**WORK ITEM**. Without leaving out a single line, copy the records exactly.

Start of PROVIDED DATA

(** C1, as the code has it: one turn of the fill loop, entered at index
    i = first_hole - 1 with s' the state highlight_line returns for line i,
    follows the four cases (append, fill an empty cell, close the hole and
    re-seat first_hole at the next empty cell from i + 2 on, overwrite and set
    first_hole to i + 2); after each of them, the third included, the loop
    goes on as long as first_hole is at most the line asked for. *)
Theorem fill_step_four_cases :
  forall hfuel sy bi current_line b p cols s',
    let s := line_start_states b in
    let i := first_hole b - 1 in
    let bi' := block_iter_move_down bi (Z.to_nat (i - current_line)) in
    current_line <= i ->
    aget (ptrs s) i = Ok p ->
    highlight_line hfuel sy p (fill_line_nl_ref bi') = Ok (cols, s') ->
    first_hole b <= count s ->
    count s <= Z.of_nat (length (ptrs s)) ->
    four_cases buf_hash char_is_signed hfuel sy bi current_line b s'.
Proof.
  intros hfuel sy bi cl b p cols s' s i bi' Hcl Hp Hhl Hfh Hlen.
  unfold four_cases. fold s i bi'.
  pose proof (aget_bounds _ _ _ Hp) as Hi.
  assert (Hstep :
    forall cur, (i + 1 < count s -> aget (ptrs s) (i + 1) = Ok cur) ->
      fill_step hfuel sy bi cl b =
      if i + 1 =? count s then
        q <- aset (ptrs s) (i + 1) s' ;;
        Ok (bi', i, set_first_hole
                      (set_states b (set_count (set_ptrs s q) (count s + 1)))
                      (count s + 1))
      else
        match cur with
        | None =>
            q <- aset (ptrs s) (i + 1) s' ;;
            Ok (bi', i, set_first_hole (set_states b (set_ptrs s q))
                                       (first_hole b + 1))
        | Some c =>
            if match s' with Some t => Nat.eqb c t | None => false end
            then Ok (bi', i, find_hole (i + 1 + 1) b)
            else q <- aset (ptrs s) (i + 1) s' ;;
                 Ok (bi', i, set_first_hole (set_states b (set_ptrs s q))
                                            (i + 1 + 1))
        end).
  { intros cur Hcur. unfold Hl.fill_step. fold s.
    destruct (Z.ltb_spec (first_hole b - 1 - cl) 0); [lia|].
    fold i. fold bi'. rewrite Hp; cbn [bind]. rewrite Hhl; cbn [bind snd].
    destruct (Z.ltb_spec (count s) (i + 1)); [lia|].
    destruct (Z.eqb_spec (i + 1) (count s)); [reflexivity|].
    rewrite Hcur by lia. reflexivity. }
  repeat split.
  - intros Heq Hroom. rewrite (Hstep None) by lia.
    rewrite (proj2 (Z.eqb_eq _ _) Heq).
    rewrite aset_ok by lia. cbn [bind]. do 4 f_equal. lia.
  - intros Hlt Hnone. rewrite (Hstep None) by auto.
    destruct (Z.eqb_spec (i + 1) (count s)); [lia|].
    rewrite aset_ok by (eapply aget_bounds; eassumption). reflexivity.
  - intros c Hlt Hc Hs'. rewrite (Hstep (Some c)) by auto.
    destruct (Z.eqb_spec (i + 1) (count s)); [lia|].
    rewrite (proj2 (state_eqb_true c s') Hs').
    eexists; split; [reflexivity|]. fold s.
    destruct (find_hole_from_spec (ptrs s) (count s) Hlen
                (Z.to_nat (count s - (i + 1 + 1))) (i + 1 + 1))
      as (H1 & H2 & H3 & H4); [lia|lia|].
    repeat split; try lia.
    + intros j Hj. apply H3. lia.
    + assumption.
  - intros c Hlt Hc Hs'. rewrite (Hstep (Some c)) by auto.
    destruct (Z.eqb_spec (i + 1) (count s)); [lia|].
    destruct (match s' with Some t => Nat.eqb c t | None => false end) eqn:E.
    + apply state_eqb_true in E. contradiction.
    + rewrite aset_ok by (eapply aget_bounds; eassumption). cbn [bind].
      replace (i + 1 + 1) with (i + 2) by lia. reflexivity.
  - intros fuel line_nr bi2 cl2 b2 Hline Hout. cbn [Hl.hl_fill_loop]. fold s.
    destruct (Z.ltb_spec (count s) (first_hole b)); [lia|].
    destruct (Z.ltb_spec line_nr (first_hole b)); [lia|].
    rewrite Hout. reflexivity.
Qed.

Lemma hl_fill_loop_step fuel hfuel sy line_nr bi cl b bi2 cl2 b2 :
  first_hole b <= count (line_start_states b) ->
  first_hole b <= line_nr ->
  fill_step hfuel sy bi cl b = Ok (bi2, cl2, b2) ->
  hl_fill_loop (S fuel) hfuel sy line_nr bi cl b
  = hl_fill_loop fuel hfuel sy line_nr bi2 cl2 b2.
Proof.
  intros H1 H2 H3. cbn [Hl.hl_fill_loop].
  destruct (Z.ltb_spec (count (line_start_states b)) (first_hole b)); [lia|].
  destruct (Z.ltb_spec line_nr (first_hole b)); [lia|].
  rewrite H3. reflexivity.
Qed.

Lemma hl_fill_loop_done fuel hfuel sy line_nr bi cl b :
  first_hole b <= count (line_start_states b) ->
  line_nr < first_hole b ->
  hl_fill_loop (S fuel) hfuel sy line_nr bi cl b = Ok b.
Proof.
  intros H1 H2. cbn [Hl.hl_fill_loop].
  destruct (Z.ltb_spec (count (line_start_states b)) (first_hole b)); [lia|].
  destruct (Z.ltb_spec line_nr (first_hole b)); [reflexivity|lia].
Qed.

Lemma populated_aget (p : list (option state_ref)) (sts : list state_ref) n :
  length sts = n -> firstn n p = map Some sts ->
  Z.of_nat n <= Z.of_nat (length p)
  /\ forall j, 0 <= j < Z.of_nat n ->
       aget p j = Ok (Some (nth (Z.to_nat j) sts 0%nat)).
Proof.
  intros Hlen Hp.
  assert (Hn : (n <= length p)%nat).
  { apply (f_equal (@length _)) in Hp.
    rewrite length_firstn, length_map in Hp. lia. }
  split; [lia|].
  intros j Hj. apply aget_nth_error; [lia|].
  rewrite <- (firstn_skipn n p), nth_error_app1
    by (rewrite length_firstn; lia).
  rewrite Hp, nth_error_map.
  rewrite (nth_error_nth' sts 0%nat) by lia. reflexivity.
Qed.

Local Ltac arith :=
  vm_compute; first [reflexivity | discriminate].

End of PROVIDED DATA

**ANSWER BOX**.
(** C1, as the code has it: one turn of the fill loop, entered at index
    i = first_hole - 1 with s' the state highlight_line returns for line i,
    follows the four cases (append, fill an empty cell, close the hole and
    re-seat first_hole at the next empty cell from i + 2 on, overwrite and set
    first_hole to i + 2); after each of them, the third included, the loop
    goes on as long as first_hole is at most the line asked for. *)
Theorem fill_step_four_cases :
  forall hfuel sy bi current_line b p cols s',
    let s := line_start_states b in
    let i := first_hole b - 1 in
    let bi' := block_iter_move_down bi (Z.to_nat (i - current_line)) in
    current_line <= i ->
    aget (ptrs s) i = Ok p ->
    highlight_line hfuel sy p (fill_line_nl_ref bi') = Ok (cols, s') ->
    first_hole b <= count s ->
    count s <= Z.of_nat (length (ptrs s)) ->
    four_cases buf_hash char_is_signed hfuel sy bi current_line b s'.
Proof.
  intros hfuel sy bi cl b p cols s' s i bi' Hcl Hp Hhl Hfh Hlen.
  unfold four_cases. fold s i bi'.
  pose proof (aget_bounds _ _ _ Hp) as Hi.
  assert (Hstep :
    forall cur, (i + 1 < count s -> aget (ptrs s) (i + 1) = Ok cur) ->
      fill_step hfuel sy bi cl b =
      if i + 1 =? count s then
        q <- aset (ptrs s) (i + 1) s' ;;
        Ok (bi', i, set_first_hole
                      (set_states b (set_count (set_ptrs s q) (count s + 1)))
                      (count s + 1))
      else
        match cur with
        | None =>
            q <- aset (ptrs s) (i + 1) s' ;;
            Ok (bi', i, set_first_hole (set_states b (set_ptrs s q))
                                       (first_hole b + 1))
        | Some c =>
            if match s' with Some t => Nat.eqb c t | None => false end
            then Ok (bi', i, find_hole (i + 1 + 1) b)
            else q <- aset (ptrs s) (i + 1) s' ;;
                 Ok (bi', i, set_first_hole (set_states b (set_ptrs s q))
                                            (i + 1 + 1))
        end).
  { intros cur Hcur. unfold Hl.fill_step. fold s.
    destruct (Z.ltb_spec (first_hole b - 1 - cl) 0); [lia|].
    fold i. fold bi'. rewrite Hp; cbn [bind]. rewrite Hhl; cbn [bind snd].
    destruct (Z.ltb_spec (count s) (i + 1)); [lia|].
    destruct (Z.eqb_spec (i + 1) (count s)); [reflexivity|].
    rewrite Hcur by lia. reflexivity. }
  repeat split.
  - intros Heq Hroom. rewrite (Hstep None) by lia.
    rewrite (proj2 (Z.eqb_eq _ _) Heq).
    rewrite aset_ok by lia. cbn [bind]. do 4 f_equal. lia.
  - intros Hlt Hnone. rewrite (Hstep None) by auto.
    destruct (Z.eqb_spec (i + 1) (count s)); [lia|].
    rewrite aset_ok by (eapply aget_bounds; eassumption). reflexivity.
  - intros c Hlt Hc Hs'. rewrite (Hstep (Some c)) by auto.
    destruct (Z.eqb_spec (i + 1) (count s)); [lia|].
    rewrite (proj2 (state_eqb_true c s') Hs').
    eexists; split; [reflexivity|]. fold s.
    destruct (find_hole_from_spec (ptrs s) (count s) Hlen
                (Z.to_nat (count s - (i + 1 + 1))) (i + 1 + 1))
      as (H1 & H2 & H3 & H4); [lia|lia|].
    repeat split; try lia.
    + intros j Hj. apply H3. lia.
    + assumption.
  - intros c Hlt Hc Hs'. rewrite (Hstep (Some c)) by auto.
    destruct (Z.eqb_spec (i + 1) (count s)); [lia|].
    destruct (match s' with Some t => Nat.eqb c t | None => false end) eqn:E.
    + apply state_eqb_true in E. contradiction.
    + rewrite aset_ok by (eapply aget_bounds; eassumption). cbn [bind].
      replace (i + 1 + 1) with (i + 2) by lia. reflexivity.
  - intros fuel line_nr bi2 cl2 b2 Hline Hout. cbn [Hl.hl_fill_loop]. fold s.
    destruct (Z.ltb_spec (count s) (first_hole b)); [lia|].
    destruct (Z.ltb_spec line_nr (first_hole b)); [lia|].
    rewrite Hout. reflexivity.
Qed.

Lemma hl_fill_loop_step fuel hfuel sy line_nr bi cl b bi2 cl2 b2 :
  first_hole b <= count (line_start_states b) ->
  first_hole b <= line_nr ->
  fill_step hfuel sy bi cl b = Ok (bi2, cl2, b2) ->
  hl_fill_loop (S fuel) hfuel sy line_nr bi cl b
  = hl_fill_loop fuel hfuel sy line_nr bi2 cl2 b2.
Proof.
  intros H1 H2 H3. cbn [Hl.hl_fill_loop].
  destruct (Z.ltb_spec (count (line_start_states b)) (first_hole b)); [lia|].
  destruct (Z.ltb_spec line_nr (first_hole b)); [lia|].
  rewrite H3. reflexivity.
Qed.

Lemma hl_fill_loop_done fuel hfuel sy line_nr bi cl b :
  first_hole b <= count (line_start_states b) ->
  line_nr < first_hole b ->
  hl_fill_loop (S fuel) hfuel sy line_nr bi cl b = Ok b.
Proof.
  intros H1 H2. cbn [Hl.hl_fill_loop].
  destruct (Z.ltb_spec (count (line_start_states b)) (first_hole b)); [lia|].
  destruct (Z.ltb_spec line_nr (first_hole b)); [reflexivity|lia].
Qed.

Lemma populated_aget (p : list (option state_ref)) (sts : list state_ref) n :
  length sts = n -> firstn n p = map Some sts ->
  Z.of_nat n <= Z.of_nat (length p)
  /\ forall j, 0 <= j < Z.of_nat n ->
       aget p j = Ok (Some (nth (Z.to_nat j) sts 0%nat)).
Proof.
  intros Hlen Hp.
  assert (Hn : (n <= length p)%nat).
  { apply (f_equal (@length _)) in Hp.
    rewrite length_firstn, length_map in Hp. lia. }
  split; [lia|].
  intros j Hj. apply aget_nth_error; [lia|].
  rewrite <- (firstn_skipn n p), nth_error_app1
    by (rewrite length_firstn; lia).
  rewrite Hp, nth_error_map.
  rewrite (nth_error_nth' sts 0%nat) by lia. reflexivity.
Qed.

Local Ltac arith :=
  vm_compute; first [reflexivity | discriminate].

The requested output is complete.